Australian researchers have found a possible biomarker for Sudden Infant Death Syndrome (SIDS) that may someday help doctors and parents prevent the 3,400 SIDS deaths that occur annually in the United States alone.
The study took blood samples from 67 infants who died of SIDS and compared them to a control group of babies who died of other causes and healthy living infants. They found that the infants who died of SIDS had a lower amount of an enzyme called butyrylcholinesterase (BChE) in their blood than both living babies and infants who died of other causes.
SIDS usually happens when the baby is sleeping. Typically, parents put their seemingly healthy baby to sleep and are horrified when the baby never wakes up again. Most of the time when a baby is having difficulty breathing or some other life-threatening issue they will wake up and cry until a parent or guardian attends to them. Babies who fall victim to SIDS never do and it has been a mystery as to why.
It has been speculated that there is something wrong with their cholinergic system, which is part of the autonomic system that regulates involuntary bodily functions like blood pressure and breathing. The cholinergic system specifically deals with brain functions like sensory perception and significantly, sleep and arousal. The BChE enzyme is a part of the cholinergic system.

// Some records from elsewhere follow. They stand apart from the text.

Lemma multi_bound workload container user_name uid name m u :
  m <> MSingle -> config_name workload = Ok name -> generate workload container user_name uid m = Ok (Some u) ->
  bound_to u (if bool_decide (m = MPod) then unit_of name "-pod.service" else unit_of name "-net.service").
Proof.
  intros Hm Hn (p & name' & r & i & Hmb & Hu & _)%generate_lines.
  destruct Hmb as [Hn' _ _ (desc & gv & ext & deps & rs & cr & Hd & Hdeps) _ _ _ _ _ _ _ _].
  rewrite Hn in Hn'. apply Ok_inj in Hn' as <-. unfold bound_to. rewrite Hu, Hdeps.
  assert (forall key, key ∈ ["Requires"; "After"; "BindsTo"] ->
            (if bool_decide (m = MPod) then unit_of name "-pod.service" else unit_of name "-net.service")
              ∈ values key (run_calls [] (deps ++ sidecar_deps name i rs cr))) as Hk.
  { intros key K1. destruct (unit_deps_added _ _ _ _ _ _ _ _ K1 Hd) as [S1 S2].
    rewrite run_calls_values by (by rewrite sets_app, S1, sidecar_sets). rewrite added_app. apply elem_of_app. right.
    apply elem_of_app. left. by apply S2. }
  split_and!; apply Hk; [by left|right; by left|right; right; by left].
Qed.

(** C2.  Nothing of an inspected workload runs unfiltered.  The unit that
    makes its network, which is the container's service itself, the pod's or the
    network's, arms the egress filter before it starts, without the "-" that would
    let it start when arming fails and after every custom directive that could
    reset the list; it waits for the inspector's socket; and a container of a pod or
    a bridge runs only while that unit does. *)
Theorem inspected_workload_is_filtered workload container user_name uid name m u :
  config_name workload = Ok name -> container_uses_inspect workload = Ok true ->
  generate workload container user_name uid m = Ok (Some u) ->
  match m with
  | MSingle => armed u name
  | MPod => bound_to u (unit_of name "-pod.service") /\
            forall h, generate_pod_service version getgrnam workload user_name uid = Ok h -> armed h name
  | MBridge => bound_to u (unit_of name "-net.service") /\
               forall h, generate_net_service version workload user_name uid = Ok h -> armed h name
  end.
Proof.
  intros Hn Hi Hg. destruct m; [by eapply single_armed|split..].
  - by apply (multi_bound workload container user_name uid name MPod).
  - unfold generate_pod_service. rewrite Hn, Hi. intros h H. cbn [mbind res_bind] in H.
    do 8 apply bind_Ok_inv in H as (? & _ & H). cbn [mbind res_bind] in H. do 2 apply bind_Ok_inv in H as (? & _ & H).
    cbv zeta in H. apply Ok_inj in H as <-. apply head_armed.
  - by apply (multi_bound workload container user_name uid name MBridge).
  - unfold generate_net_service. rewrite Hn, Hi. intros h H. cbn [mbind res_bind] in H.
    apply bind_Ok_inv in H as (? & _ & H). cbn [mbind res_bind] in H. do 2 apply bind_Ok_inv in H as (? & _ & H).
    cbv zeta in H. apply Ok_inj in H as <-. apply head_armed.
Qed.
End filtered.

Lemma service_is_confined_witness :
  let custom : table := [("ProtectSystem", TStr "no"); ("User", TStr "root")] in
  let r : table := [("custom_directives", TTab custom)] in
  exists u, Sample.service (Sample.config r) (Sample.container r) MSingle = Ok (Some u) /\
    last (read_values "ProtectSystem" (read_service (render u))) = Some "strict" /\
    read_values "User" (read_service (render u)) = ["_wl-web"; "root"].
Proof.
  cbv zeta. eexists. split; [vm_compute; reflexivity|].
  match goal with |- last (read_values _ (read_service (render ?u))) = _ /\ _ =>
    destruct (service_is_confined "1.0" "/etc/workloads" no_groups Sample.no_float Sample.no_trunc Sample.cert
      Sample.resolves Sample.directory None [] eq_refl eq_refl ltac:(done)
      ltac:(intros s Hs; unfold Sample.cert; clean_str)
      ltac:(intros p q Hp Hq; unfold Sample.resolves in Hq; apply (inj Some) in Hq; by subst) ltac:(done)
      (Sample.config [("custom_directives", TTab [("ProtectSystem", TStr "no"); ("User", TStr "root")])])
      (Sample.container [("custom_directives", TTab [("ProtectSystem", TStr "no"); ("User", TStr "root")])]) "_wl-web" 10001
      MSingle u [("ProtectSystem", TStr "no"); ("User", TStr "root")] eq_refl eq_refl eq_refl) as (H1 & _ & _ & H2 & _)
  end; [vm_compute; repeat constructor|vm_compute; reflexivity|vm_compute; reflexivity|].
  split; [exact H1|]. exact H2.
Defined.

Lemma inspected_workload_is_filtered_witness :
  exists u, Sample.service (Sample.config []) (Sample.container []) MSingle = Ok (Some u) /\ armed u "web".
Proof.
  eexists. split; [vm_compute; reflexivity|].
  exact (inspected_workload_is_filtered "1.0" "/etc/workloads" no_groups Sample.no_float Sample.no_trunc Sample.cert
    Sample.resolves Sample.directory None [] (Sample.config []) (Sample.container []) "_wl-web" 10001 "web" MSingle _
    eq_refl eq_refl eq_refl).
Defined.

(** ** Accepted configurations with a wrong unit *)

(** The directives of the [Service] section as systemd reads the text. *)
Definition backslash_config : table := Sample.config [("slice", TStr "web\")].

(** A value that ends in a backslash takes the next directive with it.
    The configuration whose [resources.slice] is "web\" is accepted, the generator
    asks for [User=_wl-web], and in the text it writes the reader finds no [User]:
    the line is the end of [Slice]'s value, so the service would run as root. *)
Theorem backslash_swallows_user :
  validate_container_config same_pattern same_match backslash_config = Ok [] /\
  exists c u, normalize_containers backslash_config = Ok [c] /\
    Sample.service backslash_config c MSingle = Ok (Some u) /\
    values "User" (section_lines u "Service") = ["_wl-web"] /\
    assoc "Slice" (read_service (render u)) = Some "web User=_wl-web" /\
    assoc "User" (read_service (render u)) = None.
Proof.
  split; [vm_compute; reflexivity|]. eexists _, _. split; [vm_compute; reflexivity|].
  split; [vm_compute; reflexivity|]. vm_compute. split_and!; reflexivity.
Qed.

“Babies have a very powerful mechanism to let us know when they are not happy. Usually, if a baby is confronted with a life-threatening situation, such as difficulty breathing during sleep because they are on their tummies, they will arouse and cry out,” lead researcher Dr. Carmel Harrington told the Sydney Children’s Hospital Network. “What this research shows is that some babies don’t have this same robust arousal response.”
Harrington has dedicated her career and life to finding the cause of SIDS after her own baby died of it 29 years ago. While incidents of SIDS have been reduced by half in recent years due to safe sleep practices and a reduction in smoking during pregnancy, there is still more work to be done in the field and this study is the first that may point to a cause.
That work includes replicating the results of this study. The sample size of 67 infants is too small to say anything definitive about the cause of SIDS, but it does give doctors and scientists a prime suspect to investigate further.
If the study’s results can be replicated, then the next steps would be to start checking newborns for a deficiency of BChE and then developing safe treatments to address it.